> Instructions for the task
Below are some records; quote exactly the lines from the one that contains "- [size_t] values" through the one that contains "Definition m64 (x : Z) : Z := x mod W64.", inclusive, and no others.

:: Records to process ::

(** [match_five_digits] finds the leftmost five digits in a row. *)
Lemma match_five_digits_leftmost before digits after :
  length digits = 5%nat →
  forallb is_digit digits = true →
  (∀ i, (i < length before)%nat →
        ¬ five_digits_at i (before ++ digits ++ after)) →
  match_five_digits (before ++ digits ++ after) = Some digits.
Proof.
  intros Hlen Hdigits. induction before as [|c before IH]; intros Hleft.
  - simpl. destruct digits as [|d digits]; [done|].
    change ((d :: digits) ++ after) with (d :: (digits ++ after)).
    unfold match_five_digits; fold match_five_digits.
    change (d :: (digits ++ after)) with ((d :: digits) ++ after).
    rewrite take_app_length' by done. by rewrite Hlen, Hdigits.
  - change ((c :: before) ++ digits ++ after)
      with (c :: (before ++ digits ++ after)) in *.
    unfold match_five_digits; fold match_five_digits.
    destruct (_ && _) eqn:Hhere.
    + apply five_digits_at_start in Hhere.
      destruct (Hleft 0%nat); [simpl; lia|done].
    + apply IH. intros i Hi Hat. apply (Hleft (S i)); [simpl; lia|done].
Qed.

(** Without five digits in a row [match_five_digits] finds nothing. *)
Lemma match_five_digits_nowhere postcode :
  (∀ i, ¬ five_digits_at i postcode) → match_five_digits postcode = None.
Proof.
  induction postcode as [|c rest IH]; intros Hnone; [done|].
  unfold match_five_digits; fold match_five_digits.
  destruct (_ && _) eqn:Hhere.
  - apply five_digits_at_start in Hhere. by destruct (Hnone 0%nat).
  - apply IH. intros i Hat. by apply (Hnone (S i)).
Qed.

Lemma lookup_calls_read_only calls :
  lookup_calls toUpperCase tables calls
  = (map (λ call, lookup toUpperCase tables call.1 call.2) calls, tables).
Proof.
  induction calls as [|call calls IH]; simpl; [done|]. by rewrite IH.
Qed.

(** C9. [lookup] answers [null] when the country has no table and when the
    normalized postal code is not a key of the table of the country;
    otherwise it answers the list the table holds for that key, in the
    order of the table. The normalized postal code is, for a country of
    the 'zip' system, the leftmost five digits in a row of the postal code
    and, when there are none, the first five of the digits that stand
    before the hyphen which [/-.*$/] cuts at; for any other country it is
    the postal code in upper case without white space. No call writes
    [tables]: after any calls the tables are what they were, and every
    call is answered from them. *)
Theorem postal_lookup_reads_the_table isocode postalcode :
  let key := normalizePostcode toUpperCase postalcode (Some isocode) in
  let answer := lookup toUpperCase tables isocode postalcode in
  (tables !! isocode = None → answer = None)
  ∧ (∀ table, tables !! isocode = Some table → answer = table !! key)
  ∧ (answer = None ↔
     tables !! isocode = None
     ∨ ∃ table, tables !! isocode = Some table ∧ table !! key = None)
  ∧ (∀ alternatives, answer = Some alternatives ↔
       ∃ table, tables !! isocode = Some table
                ∧ table !! key = Some alternatives)
  ∧ (isocode ∉ USA_ISO_CODES →
     key = filter (λ c, is_white_space c = false) (toUpperCase postalcode))
  ∧ (isocode ∈ USA_ISO_CODES →
     ∀ before digits after,
       postalcode = before ++ digits ++ after →
       length digits = 5%nat →
       forallb is_digit digits = true →
       (∀ i, (i < length before)%nat → ¬ five_digits_at i postalcode) →
       key = digits)
  ∧ (isocode ∈ USA_ISO_CODES →
     (∀ i, ¬ five_digits_at i postalcode) →
     key = take 5 (filter (λ c, is_digit c = true)
                     (remove_hyphen_to_end postalcode)))
  ∧ (∀ calls,
       lookup_calls toUpperCase tables calls
       = (map (λ call, lookup toUpperCase tables call.1 call.2) calls,
          tables)).
Proof.
  intros key answer.
  destruct (lookup_by_key isocode postalcode) as (H1 & H2 & H3 & H4).
  split_and!; [exact H1|exact H2|exact H3|exact H4| | | |].
  - intros Hzip. unfold key, normalizePostcode.
    rewrite bool_decide_false; [done|].
    intros (c & [= ->] & ?)%list_elem_of_fmap. done.
  - intros Hzip before digits after -> Hlen Hdigits Hleft.
    unfold key, normalizePostcode.
    rewrite bool_decide_true by (apply list_elem_of_fmap; by exists isocode).
    by rewrite match_five_digits_leftmost.
  - intros Hzip Hnone. unfold key, normalizePostcode.
    rewrite bool_decide_true by (apply list_elem_of_fmap; by exists isocode).
    by rewrite match_five_digits_nowhere.
  - apply lookup_calls_read_only.
Qed.

End PostalCity.

Section PostalCityExamples.

Import PostalCityMap.

Example normalize_zip_plus_four :
  normalizePostcode ascii_toUpperCase (js "CA 94610-2737") (Some (js "USA"))
  = js "94610".
Proof. reflexivity. Qed.

Example normalize_zip_fallback :
  normalizePostcode ascii_toUpperCase (js "9 4 6 1 0 2-2737")
    (Some (js "USA"))
  = js "94610".
Proof. reflexivity. Qed.

Example normalize_elsewhere :
  normalizePostcode ascii_toUpperCase (js "sw1a 1aa") (Some (js "GBR"))
  = js "SW1A1AA".
Proof. reflexivity. Qed.

Example lookup_oakland :
  lookup ascii_toUpperCase Examples.tables (js "USA") (js "CA 94610-2737")
  = Some [Examples.oakland; Examples.piedmont].
Proof. by vm_compute. Qed.

Example lookup_unknown_country :
  lookup ascii_toUpperCase Examples.tables (js "FRA") (js "75001") = None.
Proof. by vm_compute. Qed.

Example lookup_unknown_code :
  lookup ascii_toUpperCase Examples.tables (js "NZL") (js "9999") = None.
Proof. by vm_compute. Qed.

End PostalCityExamples.

(** ** The theorems on the example service *)

Section OnTheExampleService.

Import Pip Examples.

(** The example of the specification: neighbourhood and locality miss,
    country hits "X", which has no hierarchy. *)
Example cascade_to_country :
  responded
    (run layers started
       [LookupCall 40%Z (-74)%Z None 7%nat;
        ResultsMsg (miss 0); ResultsMsg (miss 0); ResultsMsg (hit 0 "X")]).1
  = [(7%nat, [feature "X" []])]
  ∧ (sent
       (run layers started
          [LookupCall 40%Z (-74)%Z None 7%nat;
           ResultsMsg (miss 0); ResultsMsg (miss 0);
           ResultsMsg (hit 0 "X")]).1).*2
    = ["neighbourhood"; "locality"; "country"].
Proof. by vm_compute. Qed.

(** A lookup that only asks for a layer the service does not have. *)
Lemma empty_layer_set_answers_at_once_witness :
  ∃ s' acts,
    lookup layers started 40%Z (-74)%Z (Some ["street"]) 7%nat
      = Ok (s', acts)
    ∧ acts = [Respond 7%nat None []]
    ∧ sent acts = []
    ∧ responseQueue s' = responseQueue started
    ∧ wofData s' = wofData started.
Proof.
  apply (empty_layer_set_answers_at_once layers started 40%Z (-74)%Z
           (Some ["street"]) 7%nat).
  vm_compute. reflexivity.
Defined.

Lemma unknown_id_is_logged_and_dropped_witness :
  handleResults one_pending (miss 5)
  = Ok (one_pending, [LogError (MissingId 5)]).
Proof.
  apply (unknown_id_is_logged_and_dropped one_pending (miss 5)).
  vm_compute. reflexivity.
Defined.

Lemma hit_answers_with_assembled_hierarchy_witness :
  ∃ answer,
    handleResults one_pending (hit 0 "101")
    = Ok (set_responseQueue (delete 0 (responseQueue one_pending))
            one_pending,
          [Respond 7%nat None answer])
    ∧ answer
      = [ feature "101"
            [[ ("locality_id", "101"); ("county_id", "-1");
               ("region_id", "201"); ("country_id", "301") ]];
          feature "201" [[ ("region_id", "201"); ("country_id", "301") ]];
          feature "301" [[ ("country_id", "301") ]] ].
Proof.
  destruct (hit_answers_with_assembled_hierarchy one_pending 0
              {| results := [];
                 latLon := {| latitude := 40%Z; longitude := (-74)%Z |};
                 search_layers := ["locality"; "country"];
                 responseCallback := 7%nat |}
              "101"
              (feature "101"
                 [[ ("locality_id", "101"); ("county_id", "-1");
                    ("region_id", "201"); ("country_id", "301") ]]))
    as (answer & Hcall & Hanswer & _).
  - vm_compute. reflexivity.
  - vm_compute. reflexivity.
  - exists answer. split; [exact Hcall|].
    rewrite Hanswer. vm_compute. reflexivity.
Defined.
(** Every status text [_format_status] returns is at most 512 characters
    long and has no newline, whatever the driver's values print as; and it
    does return one when no attribute read raises and [str] prints the
    payload's values. *)
Theorem format_status_bounded
    (Obj : Type) (float_of : Obj -> Outcome PrimFloat.float)
    (str_outcome : Obj -> Outcome Py.str) (str_of : Obj -> Py.str)
    (format_f : nat -> nat -> PrimFloat.float -> Py.str)
    (self : StatsOf PrimFloat.float Obj) (update : Payload Obj)
    (dt : option PrimFloat.float) (uptime : PrimFloat.float) :
  (forall text,
     _format_status Obj float_of str_outcome format_f self update dt uptime
       = Returned text ->
     Py.len text <= 512 /\ ~ In Py.newline text) /\
  ((forall name e, In name status_attrs ->
                   attribute Obj update name <> ReadRaises e) ->
   (forall name o, In name printed_attrs ->
                   attribute Obj update name = Holds (PyObj o) ->
                   str_outcome o = Returned (str_of o)) ->
   exists text,
     _format_status Obj float_of str_outcome format_f self update dt uptime
       = Returned text).
Proof.
  split.
  - intros text H.
    destruct (format_status_shape Obj float_of str_outcome format_f
                self update dt uptime text H) as [body ->].
    split.
    + apply len_slice_to_le. lia.
    + intros Hin. apply in_slice_to in Hin.
      now apply replace_newlines_no_newline in Hin.
  - intros Hread Hstr. eexists.
    exact (format_status_line Obj float_of str_outcome format_f str_of
             self update dt uptime Hread Hstr).
Qed.

Lemma format_status_bounded_witness :
  Py.len (Py.of_string
    "#000001 | ts=         - | XYZ=(      12,    n/a ,    err ) | ABC=(   n/a ,    n/a ,    n/a ) | Angles=(  n/a) | Buttons=- | dt=   ---  | avg=--.-Hz | uptime=     3s")
    <= 512 /\
  exists text,
    _format_status Demo.Obj Demo.float_of Demo.str_outcome Demo.format_f
      (mkStats 1 PyNone (Some (Demo.float_of_Z 3)) None (Demo.float_of_Z 0))
      Demo.empty_update None (Demo.float_of_Z 3)
    = Returned text.
Proof.
  split.
  - refine (proj1 (proj1
      (format_status_bounded Demo.Obj Demo.float_of Demo.str_outcome
         Demo.str_of Demo.format_f
         (mkStats 1 PyNone (Some (Demo.float_of_Z 3)) None (Demo.float_of_Z 0))
         Demo.update1 None (Demo.float_of_Z 3)) _ _)).
    vm_compute. reflexivity.
  - refine (proj2
      (format_status_bounded Demo.Obj Demo.float_of Demo.str_outcome
         Demo.str_of Demo.format_f
         (mkStats 1 PyNone (Some (Demo.float_of_Z 3)) None (Demo.float_of_Z 0))
         Demo.empty_update None (Demo.float_of_Z 3)) _ _).
    + intros name e _. discriminate.
    + intros name o _ H. discriminate H.
Defined.

(** ** What the callback logs *)

Ltac not_logged H :=
  repeat match type of H with
         | In _ (_ ++ _) => apply in_app_or in H; destruct H as [H|H]
         | In _ (if ?b then _ else _) => destruct b
         | In _ (match ?x with _ => _ end) => destruct x
         | In _ (_ :: _) => destruct H as [H|H]; [try discriminate H|]
         | In _ [] => destruct H
         end.
(** * Shallow embedding of the TinyInfiniTensor core: shape inference of
    MatMul and Concat, the pooled offset allocator, and the computation
    graph with topological sort, peephole optimisation and memory planning.

    Conventions.
    - [size_t] values are [Z] taken modulo 2^64 ([m64]); [int] shape
      extents are [Z] with 32-bit two's complement wrap ([wrap32]) where the
      source adds them.
    - A C++ assertion failure ([IT_ASSERT], [IT_TODO_HALT]) or an
      out-of-bounds read is [None].
    - Tensors and operators are heap objects named by [nat] identities; the
      graph holds lists of identities, and edges ([source], [targets],
      [predecessors], [successors], [inputs], [outputs]) are identities. *)

From Stdlib Require Import ZArith List Bool Lia Permutation Relations Sorting.Sorted.
Import ListNotations.
Open Scope Z_scope.

(* ------------------------------------------------------------------ *)
(** ** Machine integers *)

Definition W64 : Z := 2 ^ 64.

(** [size_t] arithmetic. *)
Definition m64 (x : Z) : Z := x mod W64.

(** [int] arithmetic as the compiler performs it (two's complement). *)
Definition wrap32 (x : Z) : Z := (x + 2 ^ 31) mod 2 ^ 32 - 2 ^ 31.

Definition in_int32 (x : Z) : bool := (- 2 ^ 31 <=? x) && (x <? 2 ^ 31).

(** [Shape = vector<int>]. *)
Definition Shape := list Z.

(** Update the element at index [n] (no effect out of range). *)
Fixpoint upd_nth {A} (n : nat) (f : A -> A) (l : list A) : list A :=
  match l, n with
  | [], _ => []
  | x :: r, O => f x :: r
  | x :: r, S n' => x :: upd_nth n' f r
  end.

(* ------------------------------------------------------------------ *)
(** ** [infer_broadcast] (utils/operator_utils.cc)

    The loop runs [i] from 0 to [maxRank-1] and writes
    [out[maxRank-1-i]]; building the output by prepending in that order
    produces the same vector. A pair of unequal extents neither of which is
    1 reaches [IT_TODO_HALT]. *)

Definition bcast_dim (dimA dimB : Z) : option Z :=
  if dimA =? dimB then Some dimA
  else if dimA =? 1 then Some dimB
  else if dimB =? 1 then Some dimA
  else None.

Definition dim_from_right (S : Shape) (rank : nat) (i : nat) : Z :=
  if (i <? rank)%nat then nth (rank - i - 1) S 0 else 1.

Definition infer_broadcast (A B : Shape) : option Shape :=
  let rankA := length A in
  let rankB := length B in
  let maxRank := Nat.max rankA rankB in
  fold_left
    (fun acc i =>
       match acc with
       | None => None
       | Some out =>
           match bcast_dim (dim_from_right A rankA i) (dim_from_right B rankB i) with
           | Some d => Some (d :: out)
           | None => None
           end
       end)
    (seq 0 maxRank) (Some []).

(* ------------------------------------------------------------------ *)
(** ** [MatmulObj] and [MatmulObj::inferShape] (operators/matmul.cc)

    The object carries [transA], [transB] and the fields [m], [n], [k]
    printed by [toString]. [inferShape] is a member function; it is
    modelled as returning the result together with the object after the
    call. *)

Record MatmulObj := mkMatmul {
  transA : bool;
  transB : bool;
  mm_m : Z;
  mm_n : Z;
  mm_k : Z
}.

:::

> Task output
    - [size_t] values are [Z] taken modulo 2^64 ([m64]); [int] shape
      extents are [Z] with 32-bit two's complement wrap ([wrap32]) where the
      source adds them.
    - A C++ assertion failure ([IT_ASSERT], [IT_TODO_HALT]) or an
      out-of-bounds read is [None].
    - Tensors and operators are heap objects named by [nat] identities; the
      graph holds lists of identities, and edges ([source], [targets],
      [predecessors], [successors], [inputs], [outputs]) are identities. *)

From Stdlib Require Import ZArith List Bool Lia Permutation Relations Sorting.Sorted.
Import ListNotations.
Open Scope Z_scope.

(* ------------------------------------------------------------------ *)
(** ** Machine integers *)

Definition W64 : Z := 2 ^ 64.

(** [size_t] arithmetic. *)
Definition m64 (x : Z) : Z := x mod W64.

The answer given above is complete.